Problem to solve: Of all the lines in the entries below, give again exactly those starting at the line containing "fw => Ret fw" and ending at the line containing "intros Hgo. unfold", both ends included, and no others.

**** Dataset extract

(** ** The session

    [check_dns_servers] as a whole, from the file of servers and the
    prompts to the report, and [main] around it.  The loader, the
    prompts and the engine each keep their part of the world; like the
    engine, the session leaves the banners out of what is printed. *)
Module Session.

Record World := {
  disk : Loader.Disk;
  tty : Console.Tty;
  state : State
}.

Definition Run (A : Type) : Type := World -> outcome A * World.

#[export] Instance Run_ret : MRet Run := λ A a w, (Ret a, w).

#[export] Instance Run_bind : MBind Run := λ A B k m w,
  match m w with
  | (Ret a, w') => k a w'
  | (Raise e, w') => (Raise e, w')
  end.

(** An exception of the loader, for the callers of the loader. *)
Definition as_exn (t : Loader.thrown) : exn :=
  match t with
  | Loader.FileNotFoundError text => Exn OSError text
  | Loader.Thrown e => e
  end.

Definition on_disk {A} (m : Loader.Load A) : Run A := λ w,
  let '(r, d) := m (disk w) in
  (match r with
   | Loader.Ok a => Ret a
   | Loader.Err t => Raise (as_exn t)
   end,
   {| disk := d; tty := tty w; state := state w |}).

Definition on_tty {A} (m : Console.Ask A) : Run A := λ w,
  let '(r, t) := m (tty w) in
  (r, {| disk := disk w; tty := t; state := state w |}).

Definition on_state {A} (m : Py A) : Run A := λ w,
  let '(r, st) := m (state w) in
  (r, {| disk := disk w; tty := tty w; state := st |}).

(** How [main] ends: by returning, or by [sys.exit(status)], or with an
    exception that no clause of it catches. *)
Inductive ending :=
| Returned
| Exited (status : Z)
| Uncaught (e : exn).

End Session.

Section Sessions.

Import Session.

Context (host : Loader.Host) (env : Env).

(** [check_dns_servers(filename)], lines 233 to 303; [depth] is the
    number of nested calls of [load_servers] the interpreter allows. *)
Definition check_dns_servers_of (depth : nat) (filename : string)
  : Run (list (string * option Q)) :=
  servers ← on_disk (load_servers host depth filename);
  if bool_decide (servers = []) then
    on_state (print "no servers to test. exiting.");;
    mret []
  else
    workers ← on_tty get_worker_count;
    timeout ← on_tty get_timeout;
    domain ← on_tty get_test_domain;
    include_firewall ← on_tty get_filter_option;
    report ← on_state
      (check_dns_servers env servers
         {| workers := workers; timeout := timeout; domain := domain;
            include_firewall := include_firewall |});
    mret (working report).

(** [main].  Every exception of the model is an [Exception], so the
    clause for [KeyboardInterrupt], which is none, has nothing to catch:
    the model has no interrupt. *)
Definition main (depth : nat) : World -> ending * World := λ w,
  match (check_dns_servers_of depth "dns_servers.txt";;
         on_state (print (nl +:+ "Testing complete!"));;
         on_tty (Console.input "Press enter to exit...")) w with
  | (Ret _, w') => (Returned, w')
  | (Raise e, w') =>
      if isinstance e Exception then
        (Exited 1,
         {| disk := disk w'; tty := tty w';
            state := printed ("Error: " +:+ str e) (state w') |})
      else (Uncaught e, w')
  end.

End Sessions.

(** A configuration the prompts can return. *)
Definition valid_config (cfg : Config) : Prop :=
  (1 ≤ workers cfg ≤ 500)%Z ∧ (1 ≤ timeout cfg ≤ 10)%Z
  ∧ Str.contains "." (domain cfg) = true.

(** The configuration the four prompts make of the lines typed, with
    the lines left over; none when the lines run out first. *)
Definition configure (lines : list string) : option (Config * list string) :=
  match first_choice (number_choice 1 500 100) lines with
  | None => None
  | Some (workers, lines) =>
      match first_choice (number_choice 1 10 3) lines with
      | None => None
      | Some (timeout, lines) =>
          match first_choice domain_choice lines with
          | None => None
          | Some (domain, lines) =>
              match first_choice filter_choice lines with
              | None => None
              | Some (include_firewall, lines) =>
                  Some ({| workers := workers; timeout := timeout;
                           domain := domain;
                           include_firewall := include_firewall |}, lines)
              end
          end
      end
  end.
(* ==================================================================== *)
(** * Facts *)

Ltac py_unfold :=
  unfold time_time, print, resolver_resolve, socket_inet_aton,
    new_resolver, getitem_0, load_name;
  unfold try_except, mbind, Py_bind, mret, Py_ret, raise.

Lemma isinstance_Exception e : isinstance e Exception = true.
Proof. destruct e as [[] msg]; reflexivity. Qed.

Section ClassifierFacts.

Implicit Types answers : list string.

Lemma filter_first_sentinel answers :
  head (filter (.∈ firewall_ips) answers) = Spec.first_sentinel answers.
Proof.
  induction answers as [|ip rest IH]; [reflexivity|].
  rewrite filter_cons. simpl.
  destruct (decide (ip ∈ firewall_ips)) as [Hin|Hout].
  - rewrite bool_decide_eq_true_2 by assumption. reflexivity.
  - rewrite bool_decide_eq_false_2 by assumption. exact IH.
Qed.

Lemma firewall_found_first_sentinel answers :
  firewall_found answers = bool_decide (is_Some (Spec.first_sentinel answers)).
Proof.
  unfold firewall_found.
  induction answers as [|ip rest IH]; [reflexivity|]. simpl.
  destruct (bool_decide (ip ∈ firewall_ips)); [reflexivity | exact IH].
Qed.

Lemma first_sentinel_Some answers fw :
  Spec.first_sentinel answers = Some fw ↔
  ∃ before after,
    answers = before ++ fw :: after ∧ fw ∈ firewall_ips
    ∧ Forall (λ ip, ip ∉ firewall_ips) before.
Proof.
  split.
  - induction answers as [|ip rest IH]; simpl; [discriminate|].
    destruct (decide (ip ∈ firewall_ips)) as [Hin|Hout].
    + rewrite bool_decide_eq_true_2 by assumption.
      intros [= <-]. exists [], rest. auto.
    + rewrite bool_decide_eq_false_2 by assumption.
      intros Hrest. destruct (IH Hrest) as (before & after & -> & Hfw & Hpre).
      exists (ip :: before), after. auto.
  - intros (before & after & -> & Hfw & Hpre).
    induction Hpre as [|ip before Hout _ IH]; simpl.
    + rewrite bool_decide_eq_true_2 by assumption. reflexivity.
    + rewrite bool_decide_eq_false_2 by assumption. exact IH.
Qed.

Lemma first_sentinel_None answers :
  Spec.first_sentinel answers = None ↔
  Forall (λ ip, ip ∉ firewall_ips) answers.
Proof.
  induction answers as [|ip rest IH]; simpl.
  - split; [constructor | reflexivity].
  - destruct (decide (ip ∈ firewall_ips)) as [Hin|Hout].
    + rewrite bool_decide_eq_true_2 by assumption.
      split; [discriminate | inversion 1; contradiction].
    + rewrite bool_decide_eq_false_2 by assumption.
      rewrite IH. split; [constructor; assumption | inversion 1; assumption].
Qed.

Lemma next_fw_first_sentinel answers st :
  next_fw answers st =
    (match Spec.first_sentinel answers with
     | Some fw => Ret fw
     | None => Raise (Exn StopIteration "")
     end, st).
Proof.
  unfold next_fw. rewrite <- filter_first_sentinel.
  destruct (filter _ answers); reflexivity.
Qed.

End ClassifierFacts.

Section SinkFacts.

Context (env : Env) (line : string) (st : State).

Lemma real_time_save_stored :
  append_fault env (append_calls st) = None →
  real_time_save env line st =
    (Ret (), with_file (working_dns_txt st ++ [line]) (tried_append st)).
Proof.
  intros Hgo. unfold real_time_save, try_except, open_a_write.
  rewrite Hgo. reflexivity.
Qed.

Lemma real_time_save_swallowed e :
  append_fault env (append_calls st) = Some e →
  real_time_save env line st =
    (Ret (), printed ("real-time save error: " +:+ str e) (tried_append st)).
Proof.
  intros Hfault. unfold real_time_save, try_except, open_a_write.
  rewrite Hfault. simpl. rewrite isinstance_Exception. reflexivity.
Qed.

Lemma real_time_save_returns :
  ∃ st', real_time_save env line st = (Ret (), st')
         ∧ clock_reads st' = clock_reads st
         ∧ wire st' = wire st.
Proof.
  destruct (append_fault env (append_calls st)) as [e|] eqn:Hf.
  - rewrite (real_time_save_swallowed e Hf). eauto.
  - rewrite (real_time_save_stored Hf). eauto.
Qed.

End SinkFacts.

(** ** [inet_aton] and the formats, on examples *)

Example inet_aton_dotted_quad :
  Inet.inet_aton "8.8.8.8" = Some 0x08080808%N.
Proof. reflexivity. Qed.

Example inet_aton_two_parts :
  Inet.inet_aton "127.1" = Some 0x7f000001%N.
Proof. reflexivity. Qed.

Example inet_aton_octal_and_hex :
  Inet.inet_aton "010.0x10.1.1" = Some 0x08100101%N.
Proof. reflexivity. Qed.

Example inet_aton_out_of_range :
  Inet.inet_aton "999.999.999.999" = None.
Proof. reflexivity. Qed.

Example inet_aton_bad_octal : Inet.inet_aton "08.8.8.8" = None.
Proof. reflexivity. Qed.

Example inet_aton_five_parts : Inet.inet_aton "1.2.3.4.5" = None.
Proof. reflexivity. Qed.

Example inet_aton_not_a_number : Inet.inet_aton "dns.example" = None.
Proof. reflexivity. Qed.

Example dotted_quad_examples :
  Pattern.dotted_quad "208.67.222.222" = true
  ∧ Pattern.dotted_quad "256.1.1.1" = false
  ∧ Pattern.dotted_quad "127.1" = false
  ∧ Pattern.dotted_quad "1.2.3.4.5" = false.
Proof. repeat split. Qed.

Example fmt_0f_examples :
  fmt_0f (5 # 2) = "2" ∧ fmt_0f (7 # 2) = "4" ∧ fmt_0f (1234567 # 1000) = "1235"
  ∧ fmt_0f 0 = "0" ∧ fmt_0f (-3 # 2) = "-2".
Proof. repeat split. Qed.

(** ** The probe, case by case *)

Section ProbeFacts.

Context (env : Env) (server domain : string) (timeout : Z)
  (include_firewall : bool) (st : State).

Let probe := test_single_server env server domain timeout include_firewall.
Let query := (server, domain, timeout).

(** [ValueError] is no [OSError]: the clause of the address check lets
    it through, and the probe leaves with it. *)
Lemma probe_nul :
  has_nul server = true →
  probe st = (Raise (Exn ValueError "embedded null character"), st).
Proof.
  intros Hnul. unfold probe, test_single_server. py_unfold.
  rewrite Hnul. reflexivity.
Qed.

Lemma probe_invalid :
  has_nul server = false →
  Inet.inet_aton server = None →
  probe st = (Ret (Spec.encode server Spec.InvalidAddress), st).
Proof.
  intros Hnul Hbad. unfold probe, test_single_server. py_unfold.
  rewrite Hnul, Hbad. reflexivity.
Qed.

(** An exception out of the building of the resolver leaves the probe. *)
Lemma probe_crashed e :
  has_nul server = false →
  is_Some (Inet.inet_aton server) →
  resolver_fault env server timeout = Some e →
  probe st = (Raise e, reads 1 st).
Proof.
  intros Hnul [a Hok] Hfault. unfold probe, test_single_server. py_unfold.
  rewrite Hnul, Hok. simpl. rewrite Hfault. reflexivity.
Qed.

Lemma probe_raised e :
  query_is_sent env server timeout →
  dns_reply env server domain timeout = Raise e →
  probe st =
    (Ret (Spec.encode server
            (Spec.failure_of e (elapsed_ms env (clock_reads st) 1))),
     reads 2 (sent query st)).
Proof.
  intros (Hnul & [a Hok] & Hbuilt) Hraise.
  unfold probe, test_single_server. py_unfold.
  rewrite Hnul, Hok. simpl. rewrite Hbuilt. simpl. rewrite Hraise.
  destruct e as [[] msg]; reflexivity.
Qed.

Lemma probe_unblocked answers :
  query_is_sent env server timeout →
  dns_reply env server domain timeout = Ret answers →
  Spec.first_sentinel answers = None →
  probe st =
    (Ret (Spec.encode server
            (Spec.ProtocolError (elapsed_ms env (clock_reads st) 2)
               Spec.unknown)),
     reads 3 (sent query st)).
Proof.
  intros (Hnul & [a Hok] & Hbuilt) Hreply Hnone.
  unfold probe, test_single_server. py_unfold.
  rewrite Hnul, Hok. simpl. rewrite Hbuilt. simpl. rewrite Hreply.
  rewrite firewall_found_first_sentinel, Hnone.
  rewrite bool_decide_eq_false_2 by (intros [? ?]; discriminate).
  destruct answers; reflexivity.
Qed.

Lemma probe_blocked answers fw :
  query_is_sent env server timeout →
  dns_reply env server domain timeout = Ret answers →
  Spec.first_sentinel answers = Some fw →
  let rt := elapsed_ms env (clock_reads st) 1 in
  probe st =
    (Ret (Spec.encode server (Spec.FirewallBlocked rt fw include_firewall)),
     if include_firewall
     then (real_time_save env
             (server +:+ " (firewall:" +:+ fw +:+ ") ("
                +:+ fmt_0f rt +:+ "ms)")
             (reads 2 (sent query st))).2
     else reads 2 (sent query st)).
Proof.
  intros (Hnul & [a Hok] & Hbuilt) Hreply Hfw rt.
  unfold probe, test_single_server. py_unfold.
  rewrite Hnul, Hok. simpl. rewrite Hbuilt. simpl. rewrite Hreply.
  rewrite firewall_found_first_sentinel, Hfw.
  rewrite bool_decide_eq_true_2 by eauto.
  destruct answers as [|first_ip rest]; [discriminate|].
  rewrite next_fw_first_sentinel, Hfw.
  destruct include_firewall; [|reflexivity].
  fold rt.
  destruct (real_time_save_returns env
              (server +:+ " (firewall:" +:+ fw +:+ ") ("
                 +:+ fmt_0f rt +:+ "ms)")
              (reads 2 (sent query st))) as (st' & Hsave & _).
  change (reads 1 (sent (server, domain, timeout) (reads 1 st)))
    with (reads 2 (sent query st)).
  change ((clock env (S (clock_reads st)) - clock env (clock_reads st))
            * 1000)%Q with rt.
  rewrite Hsave. reflexivity.
Qed.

********

Task output:
     | Some fw => Ret fw
     | None => Raise (Exn StopIteration "")
     end, st).
Proof.
  unfold next_fw. rewrite <- filter_first_sentinel.
  destruct (filter _ answers); reflexivity.
Qed.

End ClassifierFacts.

Section SinkFacts.

Context (env : Env) (line : string) (st : State).

Lemma real_time_save_stored :
  append_fault env (append_calls st) = None →
  real_time_save env line st =
    (Ret (), with_file (working_dns_txt st ++ [line]) (tried_append st)).
Proof.
  intros Hgo. unfold real_time_save, try_except, open_a_write.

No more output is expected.